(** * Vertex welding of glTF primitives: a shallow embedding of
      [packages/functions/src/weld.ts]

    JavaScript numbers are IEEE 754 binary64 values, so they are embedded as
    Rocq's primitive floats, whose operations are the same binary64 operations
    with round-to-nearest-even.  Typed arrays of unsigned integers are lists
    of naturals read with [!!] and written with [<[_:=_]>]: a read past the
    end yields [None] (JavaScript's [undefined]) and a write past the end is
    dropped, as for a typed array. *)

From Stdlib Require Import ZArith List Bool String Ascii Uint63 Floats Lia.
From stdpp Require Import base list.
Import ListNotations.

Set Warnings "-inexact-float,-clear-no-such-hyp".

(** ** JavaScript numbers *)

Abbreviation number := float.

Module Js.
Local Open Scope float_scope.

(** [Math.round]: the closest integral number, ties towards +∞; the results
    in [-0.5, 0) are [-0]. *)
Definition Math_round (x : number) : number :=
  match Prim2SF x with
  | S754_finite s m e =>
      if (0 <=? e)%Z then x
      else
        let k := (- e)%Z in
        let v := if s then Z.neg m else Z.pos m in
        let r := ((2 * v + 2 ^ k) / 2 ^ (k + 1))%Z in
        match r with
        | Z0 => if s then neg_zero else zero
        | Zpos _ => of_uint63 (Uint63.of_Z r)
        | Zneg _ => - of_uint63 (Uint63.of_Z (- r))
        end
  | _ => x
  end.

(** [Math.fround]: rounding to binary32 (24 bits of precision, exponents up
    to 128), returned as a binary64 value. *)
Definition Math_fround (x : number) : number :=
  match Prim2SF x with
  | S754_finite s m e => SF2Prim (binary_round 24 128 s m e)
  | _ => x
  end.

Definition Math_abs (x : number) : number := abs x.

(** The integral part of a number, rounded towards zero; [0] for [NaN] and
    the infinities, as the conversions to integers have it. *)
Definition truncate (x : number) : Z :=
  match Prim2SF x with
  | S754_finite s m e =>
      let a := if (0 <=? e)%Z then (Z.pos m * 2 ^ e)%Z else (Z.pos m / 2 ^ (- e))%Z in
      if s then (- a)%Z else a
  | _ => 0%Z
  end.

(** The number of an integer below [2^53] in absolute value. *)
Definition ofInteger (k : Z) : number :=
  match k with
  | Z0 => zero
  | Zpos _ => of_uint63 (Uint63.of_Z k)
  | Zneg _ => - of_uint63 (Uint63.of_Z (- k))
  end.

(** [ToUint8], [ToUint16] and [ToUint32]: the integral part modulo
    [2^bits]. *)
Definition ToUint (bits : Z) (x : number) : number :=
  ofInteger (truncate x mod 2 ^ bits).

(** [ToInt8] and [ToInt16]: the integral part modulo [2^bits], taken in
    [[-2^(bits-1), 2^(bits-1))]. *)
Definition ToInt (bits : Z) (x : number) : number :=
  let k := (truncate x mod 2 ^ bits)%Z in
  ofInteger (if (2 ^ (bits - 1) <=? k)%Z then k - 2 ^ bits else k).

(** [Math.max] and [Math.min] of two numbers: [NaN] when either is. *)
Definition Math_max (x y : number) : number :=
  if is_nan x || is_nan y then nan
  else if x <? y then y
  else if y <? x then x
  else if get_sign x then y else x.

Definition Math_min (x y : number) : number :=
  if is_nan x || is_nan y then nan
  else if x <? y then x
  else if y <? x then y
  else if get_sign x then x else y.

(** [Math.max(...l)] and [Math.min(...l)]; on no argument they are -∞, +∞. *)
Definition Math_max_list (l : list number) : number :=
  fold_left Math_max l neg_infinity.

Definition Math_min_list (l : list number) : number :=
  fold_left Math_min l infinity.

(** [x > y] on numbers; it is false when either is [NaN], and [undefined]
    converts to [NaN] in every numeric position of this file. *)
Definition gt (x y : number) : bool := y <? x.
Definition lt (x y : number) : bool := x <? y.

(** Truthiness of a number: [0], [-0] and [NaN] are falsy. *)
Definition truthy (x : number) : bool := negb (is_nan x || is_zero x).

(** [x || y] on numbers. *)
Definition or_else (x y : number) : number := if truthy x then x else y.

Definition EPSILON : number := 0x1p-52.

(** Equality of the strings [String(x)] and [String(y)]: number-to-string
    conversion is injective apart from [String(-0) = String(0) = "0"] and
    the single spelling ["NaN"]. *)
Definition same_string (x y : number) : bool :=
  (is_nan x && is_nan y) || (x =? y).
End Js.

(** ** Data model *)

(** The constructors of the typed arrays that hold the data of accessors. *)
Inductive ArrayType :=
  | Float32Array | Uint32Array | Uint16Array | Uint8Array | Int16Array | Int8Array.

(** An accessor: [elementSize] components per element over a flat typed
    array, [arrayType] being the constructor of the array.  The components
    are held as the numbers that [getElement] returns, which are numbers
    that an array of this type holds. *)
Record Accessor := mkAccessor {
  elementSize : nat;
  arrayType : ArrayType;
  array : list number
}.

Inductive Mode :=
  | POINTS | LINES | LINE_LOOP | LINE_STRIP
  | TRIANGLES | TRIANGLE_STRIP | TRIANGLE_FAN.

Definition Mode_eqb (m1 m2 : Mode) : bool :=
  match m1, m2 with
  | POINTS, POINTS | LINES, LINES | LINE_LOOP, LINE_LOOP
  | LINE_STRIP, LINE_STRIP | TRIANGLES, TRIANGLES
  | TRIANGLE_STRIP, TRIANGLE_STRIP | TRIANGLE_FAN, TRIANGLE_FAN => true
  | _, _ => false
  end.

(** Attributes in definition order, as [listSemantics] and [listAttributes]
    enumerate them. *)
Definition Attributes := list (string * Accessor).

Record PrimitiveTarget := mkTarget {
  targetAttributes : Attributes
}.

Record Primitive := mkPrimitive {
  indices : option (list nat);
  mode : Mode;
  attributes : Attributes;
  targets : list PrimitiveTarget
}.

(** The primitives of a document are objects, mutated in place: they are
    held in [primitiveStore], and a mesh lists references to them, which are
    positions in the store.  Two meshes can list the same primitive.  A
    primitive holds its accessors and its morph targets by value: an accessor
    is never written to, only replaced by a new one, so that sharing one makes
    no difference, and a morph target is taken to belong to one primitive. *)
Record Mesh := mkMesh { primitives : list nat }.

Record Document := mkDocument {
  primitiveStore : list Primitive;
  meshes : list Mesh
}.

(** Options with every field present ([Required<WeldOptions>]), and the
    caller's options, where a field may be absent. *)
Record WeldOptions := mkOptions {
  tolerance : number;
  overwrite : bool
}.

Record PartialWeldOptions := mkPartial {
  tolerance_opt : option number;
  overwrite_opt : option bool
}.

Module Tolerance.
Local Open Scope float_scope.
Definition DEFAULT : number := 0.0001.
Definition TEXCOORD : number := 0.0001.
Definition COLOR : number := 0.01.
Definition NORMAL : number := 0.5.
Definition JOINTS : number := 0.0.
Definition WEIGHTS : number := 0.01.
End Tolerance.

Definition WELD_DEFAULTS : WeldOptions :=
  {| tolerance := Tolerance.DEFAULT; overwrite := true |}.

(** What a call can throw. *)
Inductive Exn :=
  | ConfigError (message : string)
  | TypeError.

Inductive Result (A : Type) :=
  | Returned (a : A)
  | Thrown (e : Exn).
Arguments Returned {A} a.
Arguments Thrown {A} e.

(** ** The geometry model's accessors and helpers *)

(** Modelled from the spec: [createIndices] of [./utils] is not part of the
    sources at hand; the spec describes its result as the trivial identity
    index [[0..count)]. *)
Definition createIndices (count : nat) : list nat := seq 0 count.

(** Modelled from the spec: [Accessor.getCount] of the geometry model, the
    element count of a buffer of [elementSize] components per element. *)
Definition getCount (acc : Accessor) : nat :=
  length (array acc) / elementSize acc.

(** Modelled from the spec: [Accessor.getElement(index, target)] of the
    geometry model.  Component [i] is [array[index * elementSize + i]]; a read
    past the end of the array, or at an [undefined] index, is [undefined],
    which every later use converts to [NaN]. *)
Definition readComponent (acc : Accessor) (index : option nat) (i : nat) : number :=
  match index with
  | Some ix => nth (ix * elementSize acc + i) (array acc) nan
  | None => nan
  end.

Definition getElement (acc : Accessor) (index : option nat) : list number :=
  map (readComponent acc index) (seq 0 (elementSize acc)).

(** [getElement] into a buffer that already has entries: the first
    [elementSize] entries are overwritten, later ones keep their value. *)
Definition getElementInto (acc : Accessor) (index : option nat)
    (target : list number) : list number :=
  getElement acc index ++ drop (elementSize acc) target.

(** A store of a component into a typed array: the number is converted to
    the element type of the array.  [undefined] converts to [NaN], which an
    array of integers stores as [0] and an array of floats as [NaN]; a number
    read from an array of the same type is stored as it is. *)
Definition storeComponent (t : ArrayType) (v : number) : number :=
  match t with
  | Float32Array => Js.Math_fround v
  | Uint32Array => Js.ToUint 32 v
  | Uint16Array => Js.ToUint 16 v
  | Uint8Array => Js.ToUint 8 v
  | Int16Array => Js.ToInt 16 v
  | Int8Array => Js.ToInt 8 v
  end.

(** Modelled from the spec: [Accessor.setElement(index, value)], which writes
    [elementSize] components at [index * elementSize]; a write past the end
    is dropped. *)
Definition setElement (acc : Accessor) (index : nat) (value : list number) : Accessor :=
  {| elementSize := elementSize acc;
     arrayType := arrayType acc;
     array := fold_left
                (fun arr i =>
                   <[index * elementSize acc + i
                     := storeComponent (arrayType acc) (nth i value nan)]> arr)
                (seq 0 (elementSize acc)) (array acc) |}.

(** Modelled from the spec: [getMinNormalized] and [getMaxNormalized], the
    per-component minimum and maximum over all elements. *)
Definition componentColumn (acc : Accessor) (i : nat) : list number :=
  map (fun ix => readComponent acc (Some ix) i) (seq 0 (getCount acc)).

Exercise
Please give back exactly the lines of the listing above that run from the one containing "Definition Math_min (x" through the one containing "match m1, m2 with", and only those.

Task result
Definition Math_min (x y : number) : number :=
  if is_nan x || is_nan y then nan
  else if x <? y then x
  else if y <? x then y
  else if get_sign x then x else y.

(** [Math.max(...l)] and [Math.min(...l)]; on no argument they are -∞, +∞. *)
Definition Math_max_list (l : list number) : number :=
  fold_left Math_max l neg_infinity.

Definition Math_min_list (l : list number) : number :=
  fold_left Math_min l infinity.

(** [x > y] on numbers; it is false when either is [NaN], and [undefined]
    converts to [NaN] in every numeric position of this file. *)
Definition gt (x y : number) : bool := y <? x.
Definition lt (x y : number) : bool := x <? y.

(** Truthiness of a number: [0], [-0] and [NaN] are falsy. *)
Definition truthy (x : number) : bool := negb (is_nan x || is_zero x).

(** [x || y] on numbers. *)
Definition or_else (x y : number) : number := if truthy x then x else y.

Definition EPSILON : number := 0x1p-52.

(** Equality of the strings [String(x)] and [String(y)]: number-to-string
    conversion is injective apart from [String(-0) = String(0) = "0"] and
    the single spelling ["NaN"]. *)
Definition same_string (x y : number) : bool :=
  (is_nan x && is_nan y) || (x =? y).
End Js.

(** ** Data model *)

(** The constructors of the typed arrays that hold the data of accessors. *)
Inductive ArrayType :=
  | Float32Array | Uint32Array | Uint16Array | Uint8Array | Int16Array | Int8Array.

(** An accessor: [elementSize] components per element over a flat typed
    array, [arrayType] being the constructor of the array.  The components
    are held as the numbers that [getElement] returns, which are numbers
    that an array of this type holds. *)
Record Accessor := mkAccessor {
  elementSize : nat;
  arrayType : ArrayType;
  array : list number
}.

Inductive Mode :=
  | POINTS | LINES | LINE_LOOP | LINE_STRIP
  | TRIANGLES | TRIANGLE_STRIP | TRIANGLE_FAN.

Definition Mode_eqb (m1 m2 : Mode) : bool :=
  match m1, m2 with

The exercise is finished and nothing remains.